Lemma name_lines_single_marker (s : settings) (fn marker total : string)
    (pre post : list string) (mx : option string) (i : Z) (fuel : nat) :
  Forall is_plain pre -> Forall is_plain post ->
  startswith marker ";LAYER:" = true ->
  (maxlayer s = true -> mx = Some total) ->
  (length pre + length post + 3 < fuel)%nat ->
  name_lines fuel s fn 0
    {| lines := pre ++ marker :: post; display_text := lcd_text s fn +:+ str i;
       max_layer := mx; i := i |}
  = Some (Ok {| lines := pre ++ marker :: display_lines s (layer_text s fn i total) ++ post;
                display_text := layer_text s fn i total; max_layer := mx; i := i + 1 |}).
Proof.
  intros Hpre Hpost Hm Hmx Hfuel.
  replace fuel with (length pre + S (fuel - length pre - 1))%nat by lia.
  rewrite name_lines_skip.
  - simpl. rewrite list_lookup_middle by reflexivity.
    rewrite (name_line_marker s fn marker total pre post mx i Hpre Hm Hmx).
    apply name_lines_plain.
    + simpl. intros j line Hj Hl.
      rewrite lookup_app_r in Hl by lia.
      destruct (j - length pre)%nat as [|j'] eqn:Ej; [lia|]. simpl in Hl.
      apply lookup_app_Some in Hl. destruct Hl as [Hl|[_ Hl]].
      * apply (display_lines_plain s fn i total). eapply list_elem_of_lookup_2, Hl.
      * rewrite Forall_forall in Hpost. apply Hpost. eapply list_elem_of_lookup_2, Hl.
    + simpl. rewrite length_app. simpl. rewrite length_app.
      assert (length (display_lines s (layer_text s fn i total)) <= 2)%nat.
      { unfold display_lines. destruct (add_m118_line s); simpl; lia. }
      lia.
    + lia.
  - simpl. intros j Hj. rewrite lookup_app_l by lia.
    destruct (lookup_lt_is_Some_2 pre j Hj) as [line Hl]. exists line.
    split; [exact Hl|]. rewrite Forall_forall in Hpre. apply Hpre.
    eapply list_elem_of_lookup_2, Hl.
Qed.

End NamingFacts.

(** ** Documents and settings for the display of the file name *)

Section OrdinalFacts.

Import PyStr LCD.


Definition filename_settings : settings :=
  {| display_option := "filename_layer"; add_m118_line := false; file_name := "";
     addPrefixPrinting := false; scroll := true; startNum := 0; maxlayer := false;
     display_total_layers := true; display_remaining_time := true;
     speed_factor := PyFloat.of_Z 100; countdown_to_pause := false;
     enable_end_message := false; print_start_time := "" |}.

End OrdinalFacts.

(** ** The countdown to the pauses *)

Section CountdownFacts.

Import PyStr LCD.















End CountdownFacts.

(** ** The rounding of binary64, on integers *)

Section RoundingFacts.

Lemma digits2_pos_bound (p : positive) :
  2 ^ (Zpos (digits2_pos p) - 1) <= Zpos p < 2 ^ Zpos (digits2_pos p).
Proof.
  induction p as [p IH|p IH|]; simpl digits2_pos.
  - rewrite Pos2Z.inj_succ.
    replace (Z.succ (Zpos (digits2_pos p)) - 1) with (Z.succ (Zpos (digits2_pos p) - 1)) by lia.
    rewrite !Z.pow_succ_r by lia. lia.
  - rewrite Pos2Z.inj_succ.
    replace (Z.succ (Zpos (digits2_pos p)) - 1) with (Z.succ (Zpos (digits2_pos p) - 1)) by lia.
    rewrite !Z.pow_succ_r by lia. lia.
  - simpl. lia.
Qed.

Lemma Zdigits2_bound (m : Z) :
  0 < m -> 2 ^ (Zdigits2 m - 1) <= m < 2 ^ Zdigits2 m.
Proof. destruct m as [|p|p]; try lia. intros _. apply digits2_pos_bound. Qed.

Lemma Zdigits2_nonneg (m : Z) : 0 <= Zdigits2 m.
Proof. destruct m; simpl; lia. Qed.

Lemma iter_pos_nat {A : Type} (f : A -> A) (p : positive) :
  forall x : A, SpecFloat.iter_pos f p x = Nat.iter (Pos.to_nat p) f x.
Proof.
  induction p as [p IH|p IH|]; intros x; cbn [SpecFloat.iter_pos].
  - rewrite !IH, Pos2Nat.inj_xI.
    replace (S (2 * Pos.to_nat p)) with (Pos.to_nat p + (Pos.to_nat p + 1))%nat by lia.
    rewrite !Nat.iter_add. reflexivity.
  - rewrite !IH, Pos2Nat.inj_xO.
    replace (2 * Pos.to_nat p)%nat with (Pos.to_nat p + Pos.to_nat p)%nat by lia.
    rewrite Nat.iter_add. reflexivity.
  - reflexivity.
Qed.

Lemma shr_1_m (mrs : shr_record) :
  0 <= shr_m mrs -> shr_m (shr_1 mrs) = shr_m mrs / 2.
Proof.
  destruct mrs as [m r s]. cbn [shr_m]. intros H.
  destruct m as [|[p|p|]|p]; cbn [shr_1 shr_m]; try lia.
  - reflexivity.
  - apply Z.div_unique with 1; lia.
  - apply Z.div_unique with 0; lia.
  - reflexivity.
Qed.

Lemma shr_iter_m (n : nat) (mrs : shr_record) :
  0 <= shr_m mrs ->
  shr_m (Nat.iter n shr_1 mrs) = shr_m mrs / 2 ^ Z.of_nat n.
Proof.
  intros H. induction n as [|n IH].
  - simpl. now rewrite Z.div_1_r.
  - rewrite Nat2Z.inj_succ, Z.pow_succ_r by lia. simpl.
    assert (0 <= shr_m (Nat.iter n shr_1 mrs)).
    { rewrite IH. apply Z.div_pos; [exact H | apply Z.pow_pos_nonneg; lia]. }
    rewrite shr_1_m, IH by assumption.
    rewrite Z.div_div by (try apply Z.pow_pos_nonneg; lia).
    f_equal. lia.
Qed.

(** The mantissa and the exponent after [shr]. *)
Lemma shr_m_e (mrs : shr_record) (e n : Z) :
  0 <= shr_m mrs ->
  shr_m (fst (shr mrs e n)) = shr_m mrs / 2 ^ Z.max 0 n
  /\ snd (shr mrs e n) = e + Z.max 0 n.
Proof.
  intros H. unfold shr. destruct n as [|p|p]; simpl.
  - rewrite Z.div_1_r. split; lia.
  - rewrite iter_pos_nat, shr_iter_m by exact H.
    rewrite positive_nat_Z. split; reflexivity.
  - rewrite Z.div_1_r. split; lia.
Qed.

Lemma shr_exact (m e n : Z) :
  n <= 0 -> loc_of_shr_record (fst (shr (shr_record_of_loc m loc_Exact) e n)) = loc_Exact.
Proof. intros H. unfold shr. destruct n as [|p|p]; try lia; reflexivity. Qed.

Lemma round_nearest_even_bound (m : Z) (l : location) :
  m <= round_nearest_even m l <= m + 1.
Proof.
  unfold round_nearest_even. destruct l as [|[| |]]; try lia.
  destruct (Z.even m); lia.
Qed.

Lemma shr_record_of_loc_m (m : Z) (l : location) : shr_m (shr_record_of_loc m l) = m.
Proof. destruct l as [|[| |]]; reflexivity. Qed.

Lemma fexp_eq (e : Z) : fexp 53 1024 e = Z.max (e - 53) (-1074).
Proof. reflexivity. Qed.

(** The shape of a rounding: the mantissa [mx] loses [n1] bits, goes up by
    one or stays, then loses [n2] bits more. *)
Lemma binary_round_aux_shape (sx : bool) (mx ex : Z) (lx : location) :
  0 <= mx ->
  exists n1 n2 m2 : Z,
    0 <= n1 /\ 0 <= n2
    /\ (n1 = 0 \/ ex + n1 = fexp 53 1024 (Zdigits2 mx + ex))
    /\ (n2 = 0 \/ ex + n1 + n2 = fexp 53 1024 (Zdigits2 m2 + (ex + n1)))
    /\ mx / 2 ^ n1 <= m2 <= mx / 2 ^ n1 + 1
    /\ (lx = loc_Exact -> n1 = 0 -> m2 = mx)
    /\ binary_round_aux 53 1024 sx mx ex lx
       = match m2 / 2 ^ n2 with
         | Z0 => S754_zero sx
         | Zpos m =>
             if ex + n1 + n2 <=? 971 then S754_finite sx m (ex + n1 + n2)
             else S754_infinity sx
         | Zneg _ => S754_nan
         end.
Proof.
  intros Hmx. unfold binary_round_aux, shr_fexp.
  set (k1 := fexp 53 1024 (Zdigits2 mx + ex) - ex).
  destruct (shr_m_e (shr_record_of_loc mx lx) ex k1) as [Hm1 He1].
  { now rewrite shr_record_of_loc_m. }
  rewrite shr_record_of_loc_m in Hm1.
  destruct (shr (shr_record_of_loc mx lx) ex k1) as [mrs1 e1] eqn:E1.
  simpl in Hm1, He1.
  set (m2 := round_nearest_even (shr_m mrs1) (loc_of_shr_record mrs1)).
  pose proof (round_nearest_even_bound (shr_m mrs1) (loc_of_shr_record mrs1)) as Hm2.
  fold m2 in Hm2. rewrite Hm1 in Hm2.
  assert (H2pos : 0 <= m2).
  { assert (0 <= mx / 2 ^ Z.max 0 k1) by (apply Z.div_pos; [lia | apply Z.pow_pos_nonneg; lia]).
    lia. }
  set (k2 := fexp 53 1024 (Zdigits2 m2 + e1) - e1).
  destruct (shr_m_e (shr_record_of_loc m2 loc_Exact) e1 k2) as [Hm3 He2].
  { now rewrite shr_record_of_loc_m. }
  rewrite shr_record_of_loc_m in Hm3.
  destruct (shr (shr_record_of_loc m2 loc_Exact) e1 k2) as [mrs2 e2] eqn:E2.
  simpl in Hm3, He2.
  exists (Z.max 0 k1), (Z.max 0 k2), m2.
  split; [lia|]. split; [lia|]. split; [unfold k1; lia|].
  subst e1. split; [unfold k2; lia|]. split; [exact Hm2|]. split.
  - intros -> Hk. unfold m2.
    assert (Hk1 : k1 <= 0) by lia.
    pose proof (shr_exact mx ex k1 Hk1) as Hl. rewrite E1 in Hl. simpl in Hl.
    rewrite Hl. simpl. rewrite Hm1, Hk. now rewrite Z.div_1_r.
  - rewrite Hm3, He2. reflexivity.
Qed.

End RoundingFacts.

(** ** The accuracy of the float operations of the time estimate *)

Section EstimateFacts.

Local Open Scope Q_scope.

Definition pow2 (e : Z) : Q := (2 # 1) ^ e.

Lemma pow2_pos (e : Z) : 0 < pow2 e.
Proof. apply Qpower_0_lt. reflexivity. Qed.

Lemma pow2_add (a b : Z) : pow2 (a + b) == pow2 a * pow2 b.
Proof. apply Qpower_plus. discriminate. Qed.

Lemma pow2_le (a b : Z) : (a <= b)%Z -> pow2 a <= pow2 b.
Proof. intros H. apply Qpower_le_compat_l; [exact H | discriminate]. Qed.

Lemma pow2_lt_inv (a b : Z) : pow2 a < pow2 b -> (a < b)%Z.
Proof. intros H. apply (Qpower_lt_compat_l_inv (2 # 1)); [exact H | reflexivity]. Qed.

Lemma pow2_inject (n : Z) : (0 <= n)%Z -> inject_Z (2 ^ n) == pow2 n.
Proof. intros H. unfold pow2. now rewrite Zpower_Qpower. Qed.

Lemma inject_le (a b : Z) : (a <= b)%Z -> inject_Z a <= inject_Z b.
Proof. now rewrite Zle_Qle. Qed.

Lemma scale_le (a b : Z) (q : Q) :
  (a <= b)%Z -> 0 <= q -> inject_Z a * q <= inject_Z b * q.
Proof. intros H Hq. apply Qmult_le_compat_r; [now apply inject_le | exact Hq]. Qed.

(** The value of a finite float, as a rational; 0 for the others. *)
Definition Qval (x : spec_float) : Q :=
  match x with
  | S754_finite s m e => (if s then - (1) else 1) * (inject_Z (Zpos m) * pow2 e)
  | _ => 0
  end.

(** Zero, or finite and positive. *)
Definition nonneg_finite (x : spec_float) : Prop :=
  x = S754_zero false \/ exists (m : positive) (e : Z), x = S754_finite false m e.

(** The digits of [m] in [Q]: [2^(d - 1) <= m]. *)
Lemma digits_pow2 (m : Z) :
  (0 < m)%Z -> pow2 (Zdigits2 m - 1) <= inject_Z m.
Proof.
  intros H. destruct (Zdigits2_bound m H) as [Hl _].
  assert (0 <= Zdigits2 m - 1)%Z.
  { destruct m; simpl in *; lia. }
  rewrite <- pow2_inject by assumption. now apply inject_le.
Qed.

Ltac qlin :=
  let tiny := fresh "tiny" in
  pose proof (pow2_pos (-1074));
  set (tiny := pow2 (-1074)) in *;
  let big := fresh "big" in
  set (big := pow2 1022) in *;
  unfold pow2 in *; lra.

■ ABOUT THIS EXERCISE ■
Check each line of the entries for "replace" and copy those that have it.

■ RESPONSE BELOW ■
  replace fuel with (length pre + S (fuel - length pre - 1))%nat by lia.
    replace (Z.succ (Zpos (digits2_pos p)) - 1) with (Z.succ (Zpos (digits2_pos p) - 1)) by lia.
    replace (Z.succ (Zpos (digits2_pos p)) - 1) with (Z.succ (Zpos (digits2_pos p) - 1)) by lia.
    replace (S (2 * Pos.to_nat p)) with (Pos.to_nat p + (Pos.to_nat p + 1))%nat by lia.
    replace (2 * Pos.to_nat p)%nat with (Pos.to_nat p + Pos.to_nat p)%nat by lia.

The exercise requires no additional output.